Definition take_int (args : list varg) : res (Z * list varg) :=
  match args with VInt z :: args' => Ok (z, args') | _ => Fault end.
Definition take_str (args : list varg) : res (option (list Z) * list varg) :=
  match args with VStr s :: args' => Ok (s, args') | _ => Fault end.

(** The format loop of [mini_snprintf]; [lim] is [buffer_size - 1]. *)
Fixpoint mini_snprintf_loop (p : list Z) (args : list varg) (buf : list Z) (idx lim : Z)
  : res (list Z * Z) :=
  match p with
  | [] => Fault
  | c :: p' =>
      if negb (c =? 0) && (idx <? lim) then
        if c =? 37 then
          match p' with
          | [] => Fault
          | f :: p'' =>
              if f =? 0 then Ok (buf, idx)
              else if f =? 115 then
                a ← take_str args;
                r ← put_str (match a.1 with Some s => s | None => lit "(null)" end) buf idx lim;
                mini_snprintf_loop p'' a.2 r.1 r.2 lim
              else if (f =? 100) || (f =? 117) then
                a ← take_int args;
                r ← put_number (f =? 100) a.1 buf idx lim;
                mini_snprintf_loop p'' a.2 r.1 r.2 lim
              else
                r ← put_char f buf idx;
                mini_snprintf_loop p'' args r.1 r.2 lim
          end
        else
          r ← put_char c buf idx;
          mini_snprintf_loop p' args r.1 r.2 lim
      else Ok (buf, idx)
  end.

(** [mini_snprintf]: the buffer and the returned length; [None] is a NULL [buf]. *)
Definition mini_snprintf (buf : option (list Z)) (buffer_size : Z) (format : list Z)
  (args : list varg) : res (option (list Z) * Z) :=
  match buf with
  | None => Ok (None, 0)
  | Some b =>
      if buffer_size =? 0 then Ok (Some b, 0) else
      r ← mini_snprintf_loop format args b 0 (buffer_size - 1);
      b' ← wr r.1 r.2 0;
      Ok (Some b', r.2)
  end.

(** The second formatter, [snprintf]: every number is unsigned, a NULL string
    prints nothing, a lone ['%'] at the end is copied. *)
Fixpoint snprintf_loop (p : list Z) (args : list varg) (buf : list Z) (idx lim : Z)
  : res (list Z * Z) :=
  match p with
  | [] => Fault
  | c :: p' =>
      if negb (c =? 0) && (idx <? lim) then
        match p' with
        | [] => Fault
        | f :: p'' =>
            if (c =? 37) && negb (f =? 0) then
              if f =? 115 then
                a ← take_str args;
                r ← put_str (match a.1 with Some s => s | None => [0] end) buf idx lim;
                snprintf_loop p'' a.2 r.1 r.2 lim
              else if (f =? 100) || (f =? 117) then
                a ← take_int args;
                num_buf ← mini_itoa (u32 a.1) (replicate 16 0);
                r ← put_str num_buf buf idx lim;
                snprintf_loop p'' a.2 r.1 r.2 lim
              else
                r ← put_char f buf idx;
                snprintf_loop p'' args r.1 r.2 lim
            else
              r ← put_char c buf idx;
              snprintf_loop p' args r.1 r.2 lim
        end
      else Ok (buf, idx)
  end.

Definition snprintf (buf : list Z) (size : Z) (format : list Z) (args : list varg)
  : res (list Z * Z) :=
  if size =? 0 then Ok (buf, 0) else
  r ← snprintf_loop format args buf 0 (size - 1);
  b ← wr r.1 r.2 0;
  Ok (b, r.2).

Example snprintf_ex :
  snprintf (replicate 12 0) 12 (lit "n=%d%%") [VInt 42] =
  Ok (bytes "n=42%" ++ replicate 7 0, 5).
Proof. reflexivity. Qed.

Example mini_snprintf_ex :
  mini_snprintf (Some (replicate 8 1)) 6 (lit "a%db%s") [VInt (-73); VStr (Some (lit "xyz"))] =
  Ok (Some (bytes "a-73b" ++ [0; 1; 1]), 5).
Proof. reflexivity. Qed.

(** ** Block operations *)

Lemma for_down_inv {S : Type} (I : Z -> S -> Prop) n body s :
  (forall i s, 0 < i <= Z.of_nat n -> I i s ->
     exists s', body i s = Ok s' /\ I (i - 1) s') ->
  I (Z.of_nat n) s ->
  exists s', for_down n body s = Ok s' /\ I 0 s'.
Proof.
  revert s. induction n as [|n IH]; intros s Hstep HI; [by exists s|].
  cbn [for_down]. destruct (Hstep (Z.of_nat (Datatypes.S n)) s ltac:(lia) HI) as (s1 & Hb & HI1).
  rewrite Hb, bind_Ok. apply IH; [intros; apply Hstep; [lia|done]|].
  replace (Z.of_nat n) with (Z.of_nat (Datatypes.S n) - 1) by lia. done.
Qed.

+ + + +

=== PROBLEM TO WORK ON ===
Filter the entries down to the lines with the word "replicate" in them, and copy those lines.

=== EXERCISE ANSWER ===
                num_buf ← mini_itoa (u32 a.1) (replicate 16 0);
  snprintf (replicate 12 0) 12 (lit "n=%d%%") [VInt 42] =
  Ok (bytes "n=42%" ++ replicate 7 0, 5).
  mini_snprintf (Some (replicate 8 1)) 6 (lit "a%db%s") [VInt (-73); VStr (Some (lit "xyz"))] =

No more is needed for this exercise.